◆ What you will do:
Only one stretch of the records below should be repeated. It starts with the line containing "Inductive exn : Type" and goes on through the line containing "LF]%string ++ range_line", exactly as written.

◆ Saved data entries:

(** * SocraTask AI Nexus: hardware diagnostic, model recommendation, task routing

    A shallow embedding of the three Python modules of [src/ai_nexus]
    ([hardware_profiler.py], [model_manager.py], [nexus_core.py]) together
    with the properties the design document states about them.

    Modelling conventions.
    - Python [float] values are idealised as exact rationals ([Q]); Python
      [int] values are [Z].  Every arithmetic expression of the source is
      written out with the same operations in the same order.
    - [Optional[T]] is [option T]; Python truthiness ([if x:]) is written
      out explicitly ([None] and [0.0] are both falsy).
    - A [dict] with string keys is an association list in insertion order,
      ["Dict[str, Any]"] values live in the small universe [pyval].
    - A method is a computation over the object it is called on: it may
      read and update [self] and may either return or raise. *)

From Stdlib Require Import String Ascii List Bool ZArith QArith Qminmax Lia Lqa
  Permutation Sorted.
Import ListNotations.
Local Open Scope string_scope.
Local Open Scope list_scope.

(* ===================================================================== *)
(** * Python prelude *)
(* ===================================================================== *)

Module Py.

(** The exceptions the modelled code can raise. *)
Inductive exn : Type :=
| RuntimeError (msg : string)
| AttributeError (msg : string).

(** A call either returns a value or raises. *)
Inductive outcome (A : Type) : Type :=
| Returns (a : A)
| Raises (e : exn).
Arguments Returns {A} a.
Arguments Raises {A} e.
Lemma nonfinite_offset_aborts_witness :
  convert SRT (["1" ++ LF]%string ++ range_line "," 0 0 1 0 0 0 3 0 LF :: ["Hello" ++ LF]%string)
          (Finf false) = None.
Proof.
  apply (nonfinite_offset_aborts SRT (Finf false)).
  - right. exists false. reflexivity.
  - reflexivity.
Defined.

(** ** submod from the name of the input file to the status text *)

Lemma opened_lines_read (sys : platform) (inputfile outputfile : string)
      (input : list string) :
  opened_lines sys inputfile outputfile = Some input ->
  exists text, input = read_lines text.
Proof.
  unfold opened_lines.
  destruct (open_r sys inputfile) as [i|]; [|discriminate].
  destruct (open_w sys outputfile) as [o|]; [|discriminate]. cbn [bind].
  destruct (if i =? o then Some EmptyString else text_of sys i) as [text|]; [|discriminate].
  intros [= <-]. now exists text.
Qed.

(** X13.  When [submod] completes, what it prints is the status text for
    the number of marker chunks in the file it wrote and for the name of
    that file, whatever the platform, the input file and the offset. *)
Theorem submod_reports_marker_count (sys : platform) (F : string) (S : float)
        (G : string) (out : list string) (printed : string) :
  submod sys F S = Completed G out printed ->
  printed = status (count_markers out) G.
Proof.
  intros Hs. unfold submod in Hs.
  destruct (isfile sys F); [|discriminate]. cbn [negb] in Hs.
  destruct (format_of_name F) as [fmt|]; [|discriminate].
  destruct (name_output F S) as [G'| |]; try discriminate.
  rewrite convert_file_lines in Hs.
  destruct (opened_lines sys F G') as [input|] eqn:Ho; [|discriminate].
  destruct (opened_lines_read _ _ _ _ Ho) as (text & ->).
  rewrite convert_run in Hs.
  destruct (run (step fmt S) conv_init (read_lines text)) as [st|] eqn:Hr; [|discriminate].
  injection Hs as <- <- <-.
  now rewrite (run_count fmt S _ (read_lines_not_deleted text) conv_init st Hr eq_refl).
Qed.
(** The three ways [_processSurrogate] ends. *)
Lemma _processSurrogate_cases (cp : Z) (s : t) :
  let '(c, s') := _processSurrogate cp s in
  (pos s <> JS.length (html s) - 1
   /\ isSurrogatePair (JS.charCodeAt (html s) (pos s + 1)) = true
   /\ c = getSurrogatePairCodePoint cp (JS.charCodeAt (html s) (pos s + 1))
   /\ s' = _addGap (set_pos (pos s + 1) s))
  \/ (pos s = JS.length (html s) - 1 /\ lastChunkWritten s = false
      /\ c = EOF /\ s' = set_endOfChunkHit true s)
  \/ ((pos s <> JS.length (html s) - 1
       /\ isSurrogatePair (JS.charCodeAt (html s) (pos s + 1)) = false
       \/ pos s = JS.length (html s) - 1 /\ lastChunkWritten s = true)
      /\ c = cp /\ s' = _err surrogateInInputStream s).
Proof.
  unfold _processSurrogate.
  destruct (pos s =? JS.length (html s) - 1) eqn:Epos; simpl.
  - apply Z.eqb_eq in Epos.
    destruct (lastChunkWritten s) eqn:El; simpl; [right; right | right; left];
      repeat split; auto.
  - apply Z.eqb_neq in Epos.
    destruct (isSurrogatePair (JS.charCodeAt (html s) (pos s + 1))) eqn:Ep;
      [left | right; right]; repeat split; auto.
Qed.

◆ Solution to this task:
Inductive exn : Type :=
| RuntimeError (msg : string)
| AttributeError (msg : string).

(** A call either returns a value or raises. *)
Inductive outcome (A : Type) : Type :=
| Returns (a : A)
| Raises (e : exn).
Arguments Returns {A} a.
Arguments Raises {A} e.
Lemma nonfinite_offset_aborts_witness :
  convert SRT (["1" ++ LF]%string ++ range_line "," 0 0 1 0 0 0 3 0 LF :: ["Hello" ++ LF]%string)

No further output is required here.